John Kensington, head of financial services at KPMG, said Kiwis needed to take a closer look at their KiwiSaver fund and get financial advice.
"As a rule of thumb, if you're aged between 25-40, you should be more disposed to a growth fund; as you have plenty of time to earn at higher level and recover should the market fall.
"If you are a little older, you might lean toward a balanced or growth fund.
"People who should be in a conservative fund are those who are nearing retirement age and wanting certainty around their capital - but even then, they might want to split their risk."
Kensington said KiwiSaver was a complex investment product and the average New Zealander was not well-educated when it came to financial products.
"So we've got to have trust to go get advice."

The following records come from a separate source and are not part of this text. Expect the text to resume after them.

Definition drain (this : loc) : M loc :=
  let! q := getQueue this in
  let! l := readArray q in
  let! batch := newArray l in
  let! fresh := newArray [] in
  do! setQueue this fresh in
  ret batch.

Definition peek (this : loc) : M loc :=
  getQueue this.

Definition size (this : loc) : M nat :=
  let! q := getQueue this in
  let! l := readArray q in
  ret (length l).

End MessageBatchQueue.

(** [SovereignFilterOutcome]: a union of three object types. *)
Inductive Action :=
  | deliver_raw
  | batch
  | archive.

Inductive SovereignFilterOutcome :=
  | DeliverRaw
  | Batch
  | Archive.

Definition action (o : SovereignFilterOutcome) : Action :=
  match o with
  | DeliverRaw => deliver_raw
  | Batch => batch
  | Archive => archive
  end.

Definition classification (o : SovereignFilterOutcome) : SenderClassification :=
  match o with
  | DeliverRaw => priority_human
  | Batch => known_human
  | Archive => system_noise
  end.

Section WithPlatform.
Context `{Platform}.

(** *** Classification *)

Definition classifySender (ctx : MsgContext.t) (storage : SovereignStorageClient.t)
    : M ClassificationResult.t :=
  let senderId := senderOf ctx in
  if negb (truthy (Some senderId)) then
    ret {| ClassificationResult.classification := system_noise;
           ClassificationResult.contactEntry := None |}
  else
    let! contact := getContact storage senderId in
    match contact with
    | Some c =>
      ret {| ClassificationResult.classification :=
               if UrgencyTableEntry.isPriority c then priority_human
               else known_human;
             ClassificationResult.contactEntry := Some c |}
    | None =>
      ret {| ClassificationResult.classification := system_noise;
             ClassificationResult.contactEntry := None |}
    end.

(** *** Relationship maintenance *)

Definition buildNudge (contact : UrgencyTableEntry.t) (silentHours : Z)
    : M RelationshipNudge.t :=
  let! hours :=
    if truthy (UrgencyTableEntry.lastMessageAt contact) then
      let! t := Date_now in
      ret match parseDate (UrgencyTableEntry.lastMessageAt contact ?? []) with
          | Some last => Int (roundDiv (t - last) (60 * 60 * 1000))
          | None => NaN
          end
    else ret (Int silentHours) in
  let suggestion :=
    if truthy (UrgencyTableEntry.notes contact) then
      js "Consider acknowledging " ++ UrgencyTableEntry.displayName contact
      ++ js " for: " ++ (UrgencyTableEntry.notes contact ?? [])
    else
      js "It's been " ++ numberToString hours
      ++ js " hours since you last connected with "
      ++ UrgencyTableEntry.displayName contact
      ++ js ". Consider reaching out." in
  ret {| RelationshipNudge.contactName := UrgencyTableEntry.displayName contact;
         RelationshipNudge.contactId := UrgencyTableEntry.rowKey contact;
         RelationshipNudge.silentHours := hours;
         RelationshipNudge.suggestion := suggestion |}.

Definition generateRelationshipNudges (storage : SovereignStorageClient.t)
    (config : option SovereignFilterConfig.t) : M (list RelationshipNudge.t) :=
  let config := config ?? DEFAULT_SOVEREIGN_FILTER_CONFIG in
  let! silent :=
    findSilentContacts storage (SovereignFilterConfig.nudgeAfterSilentHours config) in
  mapM (fun contact =>
          buildNudge contact (SovereignFilterConfig.nudgeAfterSilentHours config))
       silent.

(** *** Silent archive helper *)

Definition archiveSystemNoise (ctx : MsgContext.t)
    (storage : SovereignStorageClient.t) : M unit :=
  let! now := Date_now in
  let! rowKey :=
    match MsgContext.MessageSid ctx with
    | Some sid => ret sid
    | None =>
      let! t := Date_now in
      let! r := randomSuffix in
      ret (intToString t ++ js "-" ++ r)
    end in
  let entity :=
    {| ArchivedNoiseEntity.partitionKey := take 10 (toISOString now);
       ArchivedNoiseEntity.rowKey := rowKey;
       ArchivedNoiseEntity.provider :=
         (MsgContext.Provider ctx ?? (MsgContext.Surface ctx ?? js "unknown"));
       ArchivedNoiseEntity.senderId :=
         (MsgContext.SenderId ctx ?? (MsgContext.From ctx ?? js "unknown"));
       ArchivedNoiseEntity.senderName := MsgContext.SenderName ctx;
       ArchivedNoiseEntity.body := (MsgContext.Body ctx ?? []);
       ArchivedNoiseEntity.receivedAt := toISOString now;
       ArchivedNoiseEntity.sessionKey := MsgContext.SessionKey ctx |} in
  archiveNoise storage entity.

(** *** Sovereign dispatch wrapper *)

Definition applySovereignFilter (ctx : MsgContext.t)
    (storage : SovereignStorageClient.t) (batchQueue : loc)
    : M SovereignFilterOutcome :=
  let! r := classifySender ctx storage in
  match ClassificationResult.classification r with
  | priority_human =>
    do! void (touchContactLastMessage storage (senderOf ctx)) in
    ret DeliverRaw
  | known_human =>
    do! void (touchContactLastMessage storage (senderOf ctx)) in
    let! t := Date_now in
    do! MessageBatchQueue.enqueue batchQueue
          {| BatchedMessage.senderId := senderOf ctx;
             BatchedMessage.senderName := MsgContext.SenderName ctx;
             BatchedMessage.body := (MsgContext.Body ctx ?? []);
             BatchedMessage.provider :=
               match MsgContext.Provider ctx with
               | Some p => Some p
               | None => MsgContext.Surface ctx
               end;
             BatchedMessage.receivedAt := toISOString t;
             BatchedMessage.sessionKey := MsgContext.SessionKey ctx;
             BatchedMessage.originatingChannel := MsgContext.OriginatingChannel ctx;
             BatchedMessage.originatingTo := MsgContext.OriginatingTo ctx |} in
    ret Batch
  | system_noise =>
    do! archiveSystemNoise ctx storage in
    ret Archive
  end.

End WithPlatform.
End Filter.
Export Filter.

(** ** dispatch-integration.ts *)

Module Dispatch.

(** [SovereignDispatchResult]: the result of normal dispatch extended with
    [intercepted: false] and the outcome, or an intercept result. *)
Inductive SovereignDispatchResult (R : Type) :=
  | PassedOn (result : R) (outcome : SovereignFilterOutcome)
  | Intercepted (outcome : SovereignFilterOutcome).
Arguments PassedOn {R} result outcome.
Arguments Intercepted {R} outcome.

Definition intercepted {R} (r : SovereignDispatchResult R) : bool :=
  match r with
  | PassedOn _ _ => false
  | Intercepted _ => true
  end.

Definition outcome {R} (r : SovereignDispatchResult R) : SovereignFilterOutcome :=
  match r with
  | PassedOn _ o => o
  | Intercepted o => o
  end.

Section WithPipeline.
Context `{Platform}.

(** The dispatch pipeline is outside this module: its state, the types it
    exchanges, [dispatchInboundMessage] and the dispatcher's [markComplete]
    are left abstract.  The pipeline is handed neither the storage client
    nor the batch queue. *)
Context {Pipeline OpenClawConfig ReplyDispatcher GetReplyOptions ReplyResolver
         DispatchInboundResult : Type}.

Record DispatchInboundParams := {
  d_ctx : MsgContext.t;
  d_cfg : OpenClawConfig;
  d_dispatcher : ReplyDispatcher;
  d_replyOptions : option GetReplyOptions;
  d_replyResolver : option ReplyResolver
}.

Variable dispatchInboundMessage :
  DispatchInboundParams -> Eff Pipeline DispatchInboundResult.
Variable markComplete : ReplyDispatcher -> Eff Pipeline unit.

Record Params := {
  ctx : MsgContext.t;
  cfg : OpenClawConfig;
  dispatcher : ReplyDispatcher;
  replyOptions : option GetReplyOptions;
  replyResolver : option ReplyResolver;
  filterConfig : option SovereignFilterConfig.t;
  storage : option SovereignStorageClient.t;
  batchQueue : option loc
}.

(** A computation of the filter, run in the world next to the pipeline. *)
Definition inWorld {A} (m : M A) : Eff (World * Pipeline) A :=
  fun s => let (w', r) := m s.1 in ((w', s.2), r).

(** A computation of the pipeline, run next to the world. *)
Definition inPipeline {A} (m : Eff Pipeline A) : Eff (World * Pipeline) A :=
  fun s => let (p', r) := m s.2 in ((s.1, p'), r).

Definition normalDispatch (params : Params)
    : Eff (World * Pipeline) DispatchInboundResult :=
  inPipeline (dispatchInboundMessage
    {| d_ctx := ctx params; d_cfg := cfg params;
       d_dispatcher := dispatcher params;
       d_replyOptions := replyOptions params;
       d_replyResolver := replyResolver params |}).

Definition dispatchWithSovereignFilter (params : Params)
    : Eff (World * Pipeline) (SovereignDispatchResult DispatchInboundResult) :=
  let config := filterConfig params ?? DEFAULT_SOVEREIGN_FILTER_CONFIG in
  if negb (SovereignFilterConfig.enabled config) then
    let! result := normalDispatch params in
    ret (PassedOn result DeliverRaw)
  else
    let! storage :=
      match storage params with
      | Some s => ret s
      | None => inWorld (SovereignStorageClient.new (Some config))
      end in
    let! batchQueue :=
      match batchQueue params with
      | Some q => ret q
      | None => inWorld MessageBatchQueue.new
      end in
    let! outcome := inWorld (applySovereignFilter (ctx params) storage batchQueue) in
    match action outcome with
    | deliver_raw =>
      let! result := normalDispatch params in
      ret (PassedOn result outcome)
    | batch =>
      do! inPipeline (markComplete (dispatcher params)) in
      ret (Intercepted outcome)
    | archive =>
      do! inPipeline (markComplete (dispatcher params)) in
      ret (Intercepted outcome)
    end.

End WithPipeline.
End Dispatch.
Export Dispatch.

(** ** A reference host *)

Module ReferenceHost.

Definition pad2 (z : Z) : jsstring := [48 + z / 10 mod 10; 48 + z mod 10].
Definition pad3 (z : Z) : jsstring :=
  [48 + z / 100 mod 10; 48 + z / 10 mod 10; 48 + z mod 10].
Definition pad4 (z : Z) : jsstring :=
  [48 + z / 1000 mod 10; 48 + z / 100 mod 10; 48 + z / 10 mod 10; 48 + z mod 10].

(** Year, month and day of a day number counted from 1970-01-01. *)
Definition civilFromDays (days : Z) : Z * Z * Z :=
  let z := days + 719468 in
  let era := z / 146097 in
  let doe := z - era * 146097 in
  let yoe := (doe - doe / 1460 + doe / 36524 - doe / 146096) / 365 in
  let doy := doe - (365 * yoe + yoe / 4 - yoe / 100) in
  let mp := (5 * doy + 2) / 153 in
  let d := doy - (153 * mp + 2) / 5 + 1 in
  let m := if mp <? 10 then mp + 3 else mp - 9 in
  (if m <=? 2 then yoe + era * 400 + 1 else yoe + era * 400, m, d).

Definition daysFromCivil (y m d : Z) : Z :=
  let y := if m <=? 2 then y - 1 else y in
  let era := y / 400 in
  let yoe := y - era * 400 in
  let doy := (153 * (if 2 <? m then m - 3 else m + 9) + 2) / 5 + d - 1 in
  let doe := yoe * 365 + yoe / 4 - yoe / 100 + doy in
  era * 146097 + doe - 719468.

(** [YYYY-MM-DDTHH:mm:ss.sssZ], for the years 0000 to 9999. *)
Definition isoString (ms : Z) : jsstring :=
  let '(y, m, d) := civilFromDays (ms / 86400000) in
  let r := ms mod 86400000 in
  pad4 y ++ js "-" ++ pad2 m ++ js "-" ++ pad2 d ++ js "T"
  ++ pad2 (r / 3600000) ++ js ":" ++ pad2 (r / 60000 mod 60) ++ js ":"
  ++ pad2 (r / 1000 mod 60) ++ js "." ++ pad3 (r mod 1000) ++ js "Z".

Definition digits (s : jsstring) : option Z :=
  fold_left
    (fun acc c =>
       match acc with
       | Some a => if (48 <=? c) && (c <=? 57) then Some (10 * a + (c - 48)) else None
       | None => None
       end)
    s (Some 0).

Definition field (s : jsstring) (from len : nat) : option Z :=
  digits (take len (drop from s)).

(** The time value of a string in the format of [isoString]; any other
    string is taken to be an invalid date. *)
Definition isoParse (s : jsstring) : option Z :=
  if negb ((length s =? 24)%nat
           && bool_decide (take 1 (drop 4 s) = js "-")
           && bool_decide (take 1 (drop 7 s) = js "-")
           && bool_decide (take 1 (drop 10 s) = js "T")
           && bool_decide (take 1 (drop 13 s) = js ":")
           && bool_decide (take 1 (drop 16 s) = js ":")
           && bool_decide (take 1 (drop 19 s) = js ".")
           && bool_decide (drop 23 s = js "Z"))
  then None
  else
    match field s 0 4, field s 5 2, field s 8 2, field s 11 2, field s 14 2,
          field s 17 2, field s 20 3 with
    | Some y, Some m, Some d, Some hh, Some mm, Some ss, Some f =>
      if (1 <=? m) && (m <=? 12) && (1 <=? d) && (d <=? 31) && (hh <=? 23)
         && (mm <=? 59) && (ss <=? 59)
      then Some (daysFromCivil y m d * 86400000 + hh * 3600000 + mm * 60000
                 + ss * 1000 + f)
      else None
    | _, _, _, _, _, _, _ => None
    end.

Fixpoint dropZeros (s : jsstring) : jsstring :=
  match s with
  | 48 :: r => dropZeros r
  | _ => s
  end.

(** [d.ddde+n] from the decimal digits of the integer, the zeros that end
    them left out: the form Number::toString gives to an integer of
    magnitude 10^21 or more whose digits other than those zeros are at most
    seventeen. *)
Definition exponentForm (z : Z) : jsstring :=
  match decimalString (Z.abs z) with
  | [] => []
  | d :: r =>
    (if z <? 0 then [45] else [])
    ++ d :: match rev (dropZeros (rev r)) with
            | [] => []
            | f => 46 :: f
            end
    ++ js "e+" ++ decimalString (Z.of_nat (length r))
  end.

End ReferenceHost.

#[global] Instance referenceHost : Platform :=
  {| toISOString := ReferenceHost.isoString;
     parseDate := ReferenceHost.isoParse;
     exponentString := ReferenceHost.exponentForm;
     connectionStringFault := fun _ => None |}.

"People need to realise that investing is very important. It can have a huge impact on their life."
John Body, managing director at ANZ Wealth, New Zealand's largest KiwiSaver provider said getting specific advice on KiwiSaver had been complicated by the introduction of the Financial Advisers Act - which provides that advice can only be given on an individual's entire financial position.
That means people wanting just KiwiSaver advice may find it a challenge as a full financial review can appear expensive relative to a small KiwiSaver balance.
Body said a joint survey by ANZ and the Commission for Financial Capability in 2013 found that only 15 per cent of people had consulted a financial adviser in the past year.
"If we look at the two million-plus members of KiwiSaver, 1.95 million of them haven't used an adviser."
"Research tells us people who use advisers tend to have confidence in them. Yet people won't use an adviser if they don't trust them. Therefore they don't have an opportunity to build a higher opinion of them."
Body said it was a catch 22 situation but he hoped the current review of the law would provide an opportunity to remedy the situation.